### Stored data
:::
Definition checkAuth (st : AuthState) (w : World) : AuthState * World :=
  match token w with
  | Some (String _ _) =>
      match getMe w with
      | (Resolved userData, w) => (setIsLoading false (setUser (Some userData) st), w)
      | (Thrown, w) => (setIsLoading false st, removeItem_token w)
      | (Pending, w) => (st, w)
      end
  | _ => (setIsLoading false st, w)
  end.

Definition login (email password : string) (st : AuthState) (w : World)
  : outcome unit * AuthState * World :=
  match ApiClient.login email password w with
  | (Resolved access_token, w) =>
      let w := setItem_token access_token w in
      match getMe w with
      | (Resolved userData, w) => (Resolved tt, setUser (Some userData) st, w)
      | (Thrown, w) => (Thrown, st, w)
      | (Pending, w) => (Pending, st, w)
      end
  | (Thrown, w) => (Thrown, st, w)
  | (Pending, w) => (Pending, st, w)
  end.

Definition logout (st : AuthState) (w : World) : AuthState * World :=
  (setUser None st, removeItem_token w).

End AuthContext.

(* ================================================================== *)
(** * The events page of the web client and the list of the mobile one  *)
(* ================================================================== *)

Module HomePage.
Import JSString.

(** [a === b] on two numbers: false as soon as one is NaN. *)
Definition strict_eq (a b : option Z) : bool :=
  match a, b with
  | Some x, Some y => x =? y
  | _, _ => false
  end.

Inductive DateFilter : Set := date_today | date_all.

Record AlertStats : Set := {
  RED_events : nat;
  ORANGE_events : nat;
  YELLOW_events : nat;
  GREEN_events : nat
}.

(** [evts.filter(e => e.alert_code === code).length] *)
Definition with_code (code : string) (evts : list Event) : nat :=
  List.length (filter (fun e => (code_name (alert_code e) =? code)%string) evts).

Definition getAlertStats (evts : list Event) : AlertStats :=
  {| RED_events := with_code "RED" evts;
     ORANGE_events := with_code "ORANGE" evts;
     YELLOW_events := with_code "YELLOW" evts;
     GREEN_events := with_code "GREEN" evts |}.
:::
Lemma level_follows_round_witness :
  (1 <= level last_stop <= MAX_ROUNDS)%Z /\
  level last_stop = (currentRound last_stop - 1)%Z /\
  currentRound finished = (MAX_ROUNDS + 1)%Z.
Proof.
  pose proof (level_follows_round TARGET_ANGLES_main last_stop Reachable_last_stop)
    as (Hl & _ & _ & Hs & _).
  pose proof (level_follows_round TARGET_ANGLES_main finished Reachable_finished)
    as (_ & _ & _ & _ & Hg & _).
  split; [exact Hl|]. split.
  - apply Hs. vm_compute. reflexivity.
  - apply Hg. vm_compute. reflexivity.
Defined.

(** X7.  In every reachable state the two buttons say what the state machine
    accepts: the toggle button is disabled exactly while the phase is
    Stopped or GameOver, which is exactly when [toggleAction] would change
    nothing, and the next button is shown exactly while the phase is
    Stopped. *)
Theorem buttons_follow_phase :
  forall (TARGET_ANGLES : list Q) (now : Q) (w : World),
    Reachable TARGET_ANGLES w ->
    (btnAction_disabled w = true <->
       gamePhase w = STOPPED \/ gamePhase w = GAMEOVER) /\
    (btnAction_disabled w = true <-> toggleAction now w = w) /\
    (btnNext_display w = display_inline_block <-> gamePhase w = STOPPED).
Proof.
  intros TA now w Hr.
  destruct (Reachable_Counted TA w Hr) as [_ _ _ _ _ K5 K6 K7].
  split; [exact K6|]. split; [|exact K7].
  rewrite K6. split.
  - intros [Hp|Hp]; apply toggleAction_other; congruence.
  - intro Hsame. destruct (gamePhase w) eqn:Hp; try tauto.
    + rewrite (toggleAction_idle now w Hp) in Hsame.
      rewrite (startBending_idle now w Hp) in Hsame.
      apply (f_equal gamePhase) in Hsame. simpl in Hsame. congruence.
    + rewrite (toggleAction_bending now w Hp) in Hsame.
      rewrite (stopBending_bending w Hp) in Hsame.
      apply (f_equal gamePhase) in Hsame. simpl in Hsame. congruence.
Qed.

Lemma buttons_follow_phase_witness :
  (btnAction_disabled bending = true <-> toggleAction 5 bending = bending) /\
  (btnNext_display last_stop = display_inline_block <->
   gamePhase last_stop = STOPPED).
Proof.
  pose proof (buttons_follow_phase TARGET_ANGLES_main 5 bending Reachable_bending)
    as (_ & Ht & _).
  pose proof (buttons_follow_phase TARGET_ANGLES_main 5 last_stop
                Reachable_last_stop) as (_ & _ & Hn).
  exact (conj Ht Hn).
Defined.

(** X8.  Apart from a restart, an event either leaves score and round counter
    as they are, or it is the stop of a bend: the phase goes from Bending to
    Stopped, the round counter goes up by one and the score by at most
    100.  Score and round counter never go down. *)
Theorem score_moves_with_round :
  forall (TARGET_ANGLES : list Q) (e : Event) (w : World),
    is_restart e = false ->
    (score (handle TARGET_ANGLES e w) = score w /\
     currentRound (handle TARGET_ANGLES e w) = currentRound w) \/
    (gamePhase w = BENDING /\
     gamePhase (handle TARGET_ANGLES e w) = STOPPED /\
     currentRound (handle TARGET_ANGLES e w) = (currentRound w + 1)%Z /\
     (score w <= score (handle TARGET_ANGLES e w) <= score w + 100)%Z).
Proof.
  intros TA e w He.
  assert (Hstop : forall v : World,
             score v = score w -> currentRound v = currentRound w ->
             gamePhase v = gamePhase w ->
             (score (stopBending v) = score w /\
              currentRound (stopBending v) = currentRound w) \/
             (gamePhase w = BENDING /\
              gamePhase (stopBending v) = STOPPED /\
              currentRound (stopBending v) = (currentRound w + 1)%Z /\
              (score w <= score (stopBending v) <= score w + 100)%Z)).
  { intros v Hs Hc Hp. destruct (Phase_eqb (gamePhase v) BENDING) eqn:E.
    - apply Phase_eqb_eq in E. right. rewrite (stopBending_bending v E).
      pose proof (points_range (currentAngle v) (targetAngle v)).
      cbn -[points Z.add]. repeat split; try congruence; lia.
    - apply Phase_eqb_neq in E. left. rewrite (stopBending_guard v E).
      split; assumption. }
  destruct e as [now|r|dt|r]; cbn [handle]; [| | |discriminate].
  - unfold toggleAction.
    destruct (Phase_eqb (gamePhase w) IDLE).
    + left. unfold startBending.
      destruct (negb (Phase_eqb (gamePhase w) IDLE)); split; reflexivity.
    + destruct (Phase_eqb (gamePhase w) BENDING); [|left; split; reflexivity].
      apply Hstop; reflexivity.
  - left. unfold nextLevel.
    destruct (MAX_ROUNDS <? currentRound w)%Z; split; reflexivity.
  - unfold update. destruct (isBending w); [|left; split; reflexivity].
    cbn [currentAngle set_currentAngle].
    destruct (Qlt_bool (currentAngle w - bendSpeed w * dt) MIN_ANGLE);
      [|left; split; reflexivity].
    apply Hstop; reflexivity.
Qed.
:::
### Problem to work on
From the records above, pull every line that has the string "handle" and copy it.

### Written response
    (score (handle TARGET_ANGLES e w) = score w /\
     currentRound (handle TARGET_ANGLES e w) = currentRound w) \/
     gamePhase (handle TARGET_ANGLES e w) = STOPPED /\
     currentRound (handle TARGET_ANGLES e w) = (currentRound w + 1)%Z /\
     (score w <= score (handle TARGET_ANGLES e w) <= score w + 100)%Z).
  destruct e as [now|r|dt|r]; cbn [handle]; [| | |discriminate].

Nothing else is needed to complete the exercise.